■ Work instruction:
Repeat exactly the lines below that lie between the line with "way to one, and" and the line with "leaves the disk", counting both of those lines as part of the answer.

■ Recorded information:
(** Reading a key at whose place there is nothing: the answer is [None],
    unless a name or the path is too long for the system. *)
Lemma PathStore_get_absent store k w :
  fs w !! key_place store (cwd w) k = None →
  ∃ r, PathStore.get store k w = (r, w)
       ∧ (r = Ok None
          ∨ r = Raise (OSError ENAMETOOLONG) ∧ ¬ fits (PathStore.path store </> k)).
Proof.
  intros Hnone. unfold PathStore.get, bind. rewrite Path_exists_eq.
  assert (¬ is_Some (stat_of w (PathStore.path store </> k))) as Hno.
  { unfold stat_of.
    destruct (resolve _ _) as [l|e] eqn:Hw; [|by intros [? ?]].
    apply resolve_lit in Hw. subst l. unfold key_place in Hnone.
    rewrite Hnone. by intros [? ?]. }
  rewrite bool_decide_eq_false_2 by done.
  destruct (resolve _ _) as [l|e] eqn:Hw; [by eauto|].
  pose proof (resolve_raise_cases _ _ _ Hw) as He.
  destruct He as [->|[->|[->|[->| ->]]]]; eauto.
  eexists. split; [done|]. right. split; [done|]. intros Hf.
  by destruct (resolve_fits_raise _ _ _ Hf Hw).
Qed.

(** C7 (as amended). A key at whose path nothing existed before the
    writes, and whose place no write could reach -- it is not the path of
    a key written with [add] or [add_directory], not a directory on the
    way to one, and not a place below the directory of a key written with
    [add_directory] -- is absent: whatever the writes did to the other
    keys, and whether or not they succeeded, [get] returns [None] and
    leaves the disk alone.  The one exception is a key that the system
    refuses: when a name of its path is longer than 255 bytes, or the
    path 4096 bytes or more, [get] may raise [OSError]; it raises nothing
    else, and nothing for a path within the limits. *)
Theorem PathStore_get_unrelated_key_absent (store : PathStore.t)
    (ops : list store_op) (k : pystr) (w : world) :
  fs w !! key_place store (cwd w) k = None →
  Forall (λ op, ¬ touches store op (cwd w) (key_place store (cwd w) k)) ops →
  ∃ r, PathStore.get store k (run_ops store ops w) = (r, run_ops store ops w)
       ∧ (r = Ok None
          ∨ r = Raise (OSError ENAMETOOLONG) ∧ ¬ fits (PathStore.path store </> k)).
Proof.
  intros Hnone Hops.
  destruct (run_ops_untouched store ops w _ Hops) as [Hcwd Hfs].
  apply PathStore_get_absent. by rewrite Hcwd, Hfs.
Qed.

(** C7, as stated, fails: a key that was never written can name a
    directory that a write to another key created, on the way to a blob
    or inside a copied subtree, and reading it raises; so does reading a
    key with a name of 256 bytes; and a key that was never written can
    spell the path of one that was, and reading it yields that blob. *)
Lemma PathStore_get_raises_on_directory :
  let store := PathStore.init (ArgStr (py "/home/store")) in
  let ops := [OpAdd (py "a/b.txt") [1];
              OpAddDirectory (py "d") (Path (py "/tmp"))] in
  let w := run_ops store ops
             (machine [("/tmp/sub", KDir); ("/tmp/sub/f", KFile [2])]) in
  (py "a" ∉ (op_key <$> ops))
  ∧ (py "d/sub" ∉ (op_key <$> ops))
  ∧ (replicate 256 107 ∉ (op_key <$> ops))
  ∧ (py "a//b.txt" ∉ (op_key <$> ops))
  ∧ (PathStore.get store (py "a") w).1 = Raise IsADirectoryError
  ∧ (PathStore.get store (py "d/sub") w).1 = Raise IsADirectoryError
  ∧ (PathStore.get store (replicate 256 107) w).1 = Raise (OSError ENAMETOOLONG)
  ∧ (PathStore.get store (py "a//b.txt") w).1 = Ok (Some [1]).
Proof.
  split_and!; [| | | |vm_compute; reflexivity..];
    vm_compute; intros H;
    repeat (apply elem_of_cons in H as [H|H]; [done|]);
    by apply elem_of_nil in H.
Qed.

(** ** The artifact store *)

Lemma split_on_app_sep sep p rest :
  sep ∉ p → split_on sep (p ++ sep :: rest) = p :: split_on sep rest.
Proof.
  induction p as [|c p IH]; simpl; intros H.
  - by rewrite decide_True.
  - apply not_elem_of_cons in H as [Hc Hp].
    rewrite decide_False by done. by rewrite IH.
Qed.

Lemma keeps_valid_id s : valid_id s → keeps s = true.
Proof.
  intros (H1 & H2 & _). unfold keeps. by rewrite !bool_decide_eq_false_2.
Qed.

Lemma head_valid_id s rest : valid_id s → head (s ++ rest) ≠ Some slash.
Proof.
  intros (H1 & _ & _ & H4). destruct s as [|c s]; [done|]. simpl.
  intros [= ->]. apply H4. by left.
Qed.

(** The key of a pair, and the keys below it, as paths. *)
Lemma Path_makekey p j :
  valid_id p → valid_id j → Path (Artifacts.makekey p j) = mkPath false [p; j].
Proof.
  intros Hp Hj. unfold Path, Artifacts.makekey. f_equal.
  - apply bool_decide_eq_false_2. by apply head_valid_id.
  - rewrite split_on_app_sep by apply Hp.
    rewrite split_on_no_sep by apply Hj.
    rewrite !filter_cons_True by (by apply keeps_valid_id). done.
Qed.

Lemma Path_makekey_entry p j x :
  valid_id p → valid_id j → valid_id x →
  Path (Artifacts.makekey p j ++ slash :: x) = mkPath false [p; j; x].
Proof.
  intros Hp Hj Hx. unfold Path, Artifacts.makekey. f_equal.
  - apply bool_decide_eq_false_2. rewrite <- app_assoc. by apply head_valid_id.
  - rewrite <- app_assoc. simpl.
    rewrite split_on_app_sep by apply Hp.
    rewrite split_on_app_sep by apply Hj.
    rewrite split_on_no_sep by apply Hx.
    rewrite !filter_cons_True by (by apply keeps_valid_id). done.
Qed.

Lemma valid_id_artifacts : valid_id (py "artifacts").
Proof.
  split_and!; try done. vm_compute. intros H.
  repeat (apply elem_of_cons in H as [H|H]; [done|]). by apply elem_of_nil in H.
Qed.

Lemma valid_id_text_entry a : valid_id (Artifacts.attr_name a ++ py ".txt").
Proof.
  destruct a; (split_and!; try done); vm_compute; intros H;
    repeat (apply elem_of_cons in H as [H|H]; [done|]); by apply elem_of_nil in H.
Qed.

Lemma Forall_two {A} (P : A → Prop) a b : P a → P b → Forall P [a; b].
Proof. by repeat constructor. Qed.

Lemma Forall_three {A} (P : A → Prop) a b c : P a → P b → P c → Forall P [a; b; c].
Proof. by repeat constructor. Qed.

Lemma nodots_valid_ids ids : Forall valid_id ids → Forall (λ x, x ≠ dot ∧ x ≠ dotdot) ids.
Proof.
  intros H. eapply Forall_impl; [exact H|]. by intros x (_ & ? & ? & _).
Qed.

(** A path of the store made of the root and valid names. *)
Lemma store_path_nodots (root : PurePath) ids :
  nodots root → Forall valid_id ids →
  nodots (mkPath (anchored root) (parts root ++ ids)).
Proof.
  intros Hr Hids. unfold nodots. simpl. apply Forall_app. split; [done|].
  by apply nodots_valid_ids.
Qed.
(** * GlusterFS block driver (block/gluster.c): shallow embedding

    The driver is modelled the way the C file is written:
    - C strings are [string]s (the end of the [string] is the terminating
      NUL), a [char *] that may be [NULL] is an [option string], and a
      pointer into a string is the suffix it points at;
    - [int], [int64_t], [ssize_t], [size_t] and [off_t] are [Z] with the
      conversions between them written out (LP64 host: [int] has 32 bits,
      the other four have 64); [errno] and the [int] results of the
      library are [Z], compared and negated as they are;
    - the GlusterFS client library, the URI parser and the option machinery
      are not part of the file: the library is an oracle that answers each
      call in turn (return value and the [errno] it leaves), the two parsers
      are section variables. *)

From Stdlib Require Import ZArith String Ascii List Bool Lia.
From stdpp Require Import gmap.
Import ListNotations.

Local Open Scope Z_scope.

(** ** Constants the file takes from system and QEMU headers *)

Definition EIO : Z := 5.
Definition EINVAL : Z := 22.

(** Modelled from the spec: [BDRV_SECTOR_SIZE] is defined in the block
    layer's headers (an [unsigned long long] there); the spec fixes a
    sector at 512 bytes. *)
Definition BDRV_SECTOR_SIZE : Z := 512.

(** ** C strings *)

Module CString.

Fixpoint mem (c : ascii) (set : string) : bool :=
  match set with
  | EmptyString => false
  | String d set' => if Ascii.eqb c d then true else mem c set'
  end.

(** [strspn s accept]: length of the initial segment of [s] made of
    characters of [accept]. *)
Fixpoint strspn (s accept : string) : nat :=
  match s with
  | EmptyString => O
  | String c s' => if mem c accept then S (strspn s' accept) else O
  end.

(** [strcspn s reject]: length of the initial segment of [s] free of
    characters of [reject]. *)
Fixpoint strcspn (s reject : string) : nat :=
  match s with
  | EmptyString => O
  | String c s' => if mem c reject then O else S (strcspn s' reject)
  end.

(** [p + n] for a pointer [p] into a string, [n] within the string. *)
Fixpoint advance (p : string) (n : nat) {struct n} : string :=
  match n, p with
  | O, _ => p
  | S n', String _ p' => advance p' n'
  | S _, EmptyString => EmptyString
  end.

(** [*p == '\0'] *)
Definition at_nul (p : string) : bool :=
  match p with EmptyString => true | String _ _ => false end.

Fixpoint g_strndup (s : string) (n : nat) : string :=
  match n, s with
  | S n', String c s' => String c (g_strndup s' n')
  | _, _ => EmptyString
  end.

Definition g_strdup (s : option string) : option string := s.

(** [!strcmp (a, b)] *)
Definition streq (a b : string) : bool := String.eqb a b.

End CString.
Import CString.

(** ** The connection descriptor *)

Record GlusterConf := mkGlusterConf {
  server : option string;
  port : Z;
  volname : option string;
  image : option string;
  transport : option string
}.

(** [g_malloc0 (sizeof (GlusterConf))] *)
Definition gconf_zero : GlusterConf :=
  {| server := None; port := 0; volname := None; image := None;
     transport := None |}.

■ Exercise response:
    way to one, and not a place below the directory of a key written with
    [add_directory] -- is absent: whatever the writes did to the other
    keys, and whether or not they succeeded, [get] returns [None] and
    leaves the disk alone.  The one exception is a key that the system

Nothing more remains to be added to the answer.